Started by Fred Bloggs October 18, 2021
On Wednesday, 20 October 2021 at 19:35:43 UTC+2, jeff.li...@gmail.com wrote:
> On Wed, 20 Oct 2021 00:17:41 -0700 (PDT), Wim Ton <wim...@gmail.com> > wrote: > >On Wednesday, 20 October 2021 at 08:29:33 UTC+2, Jan Panteltje wrote: > >> On a sunny day (Tue, 19 Oct 2021 21:50:49 -0700) it happened Jeff Liebermann > >> <je...@cruzio.com> wrote in <i16vmgdqoth695b79...@4ax.com>: > >> >I prefer to embalm the card in aluminum foil. Unwrap the foil when > >> >the card needs to be scanned.
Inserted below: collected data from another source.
(* ===== verification/HttpSemantics.v ===== *)
(** * HTTP semantics: byte ranges, conditional headers, header persistence

    Models [bin/src/server/http/range.rs] and [bin/src/server/http/semantics.rs]. *)

From S2P Require Import Prelude.
From S2P Require Import RustStr.
From S2P Require Import Path.
From S2P Require Import Crypto.
From S2P Require Import Etag.
From S2P Require Import HttpResponse.
From Stdlib Require Import Ascii.

(** ** Header persistence policy *)

Record HeaderAllowlist := { al_exact : gset string; al_prefixes : list string }.

Definition HeaderAllowlist_empty : HeaderAllowlist := {| al_exact := ∅; al_prefixes := [] |}.

Definition allow_entry (al : HeaderAllowlist) (raw_entry : string) : HeaderAllowlist :=
  let entry := to_ascii_lowercase (trim raw_entry) in
  if bool_decide (entry = "") then al
  else match strip_suffix_char "*" entry with
       | Some prefix =>
           if bool_decide (prefix = "") then al
           else {| al_exact := al_exact al; al_prefixes := al_prefixes al ++ [prefix] |}
       | None => {| al_exact := {[entry]} ∪ al_exact al; al_prefixes := al_prefixes al |}
       end.

Definition HeaderAllowlist_parse (raw : string) : HeaderAllowlist :=
  foldl allow_entry HeaderAllowlist_empty (split "," raw).

Definition allow_matches (al : HeaderAllowlist) (name_lower : string) : bool :=
  bool_decide (name_lower ∈ al_exact al)
  || existsb (fun p => starts_with p name_lower) (al_prefixes al).

Definition DEFAULT_PERSIST_HEADERS : list string :=
  ["content-disposition"; "content-encoding"; "content-language"; "content-md5";
   "cache-control"; "expires";
   "access-control-allow-origin"; "access-control-allow-methods"; "access-control-allow-headers";
   "access-control-allow-credentials"; "access-control-expose-headers"; "access-control-max-age";
   "content-security-policy"; "content-security-policy-report-only"; "x-frame-options";
   "permissions-policy"; "cross-origin-resource-policy"; "cross-origin-opener-policy";
   "cross-origin-embedder-policy"; "referrer-policy"; "x-robots-tag"].

Definition is_default_persisted_header (name_lower : string) : bool :=
  bool_decide (name_lower ∈ DEFAULT_PERSIST_HEADERS).

Definition never_persisted_prefixes : list string :=
  ["sec-"; "access-control-request-"; "want-"; ":"; "x-b3-"; "x-amzn-"; "cf-"; "x-timeline-"].
Definition execute_head (o : outside) (headers : HeaderMap) (tier : Tier) (world : string) (e : Engine)
  : Phase :=
  match read cfg tokens (o_join o) (o_read_fault o) world tier e with
  | Err err => read_error_phase err
  | Ok None => PhaseError not_found ReasonNotFound
  | Ok (Some result) =>
      let stage := rd_representation result in
      let etag := rd_etag result in
      if read_not_modified headers etag then
        ExecutedRead (not_modified world etag (re_content_type stage) (re_headers stage))
      else
        let len := slen (re_body stage) in
        let base := [("content-type", value_or "application/octet-stream" (re_content_type stage));
                     ("content-length", decimal_header_value len);
                     ("accept-ranges", "bytes");
                     ("etag", etag_header etag)] in
        let base := apply_world_links world base in
        let base := apply_meta_headers (re_headers stage) base in
        match effective_range headers len etag with
        | Ok (Some (start, end_)) =>
            let base := filter (fun p => fst p <> "content-length") base in
            let chunk_len := (end_ - start + 1)%Z in
            let hs := base ++ [("content-length", decimal_header_value chunk_len);
                               ("content-range", content_range_value start end_ len)] in
            ExecutedRead {| status := 206; resp_headers := to_header_map hs; resp_body := "" |}
        | Ok None => ExecutedRead {| status := 200; resp_headers := to_header_map base; resp_body := "" |}
        | Err _ => PhaseError (range_not_satisfiable len) ReasonRangeNotSatisfiable
        end
  end.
I've done some crude testing and it > >> >seems to work quite well. > >> My plastic bank card holder I wrapped with alu foil,, then grey tape over it. > >> It prevenst the trick of people near you scanning and taken a few dollars from it, > >> possible without PIN. > > >As the video showed, reading is difficult when 2 or more cards are stacked. > >The standard allows the reader to select a single card from the stack, see for example https://www.nxp.com/docs/en/application-note/AN10834.pdf > >but I have not seen it in the wild. > >B.t.w. A piece of copper sheet between the cards is more effective than aluminium foil. > Using something metallic to shield against 900 MHz is marginal unless > you have a totally enclosed shield, such as wrapping the card and > edges with aluminum or copper conductive foil. Building a sandwich > (stack) of alternating cards and shields still leaks quite a bit of RF > through the edges as in a slot antenna. > > What works best is an RF absorber instead of a reflector. The carbon > foam used in RF anechoic chambers is quite good, but not practical for > something carried in your pocket: > <https://www.google.com/search?q=rf+anechoic+foam&tbm=isch> > -- > Jeff Liebermann je...@cruzio.com > PO Box 272 http://www.LearnByDestroying.com > Ben Lomond CA 95005-0272 > Skype: JeffLiebermann AE6KS 831-336-2558
Payment cards, ski passes and modern passports use 13.56 MHz. The 900 MHz RFIDs I have seen in the wild were to record the time at mass running events. In the beginning, there was an idea to glue RFID payment cards as a sticker on a mobile phone. (before these supported NFC). This was a problem on iPhones with a metal backside and the reading distance from 40 mm as required by EMVCo was impossible to achieve. One trick that worked, was to glue a piece ferrite foil between the metal and the sticker. I worked for a payment terminal manufacturer in the past. One of the first to offer Paypass (Mastercard) and Paywave (Visa). An interesting project, as the standard, the test equipment and the certification were also under development at the same time.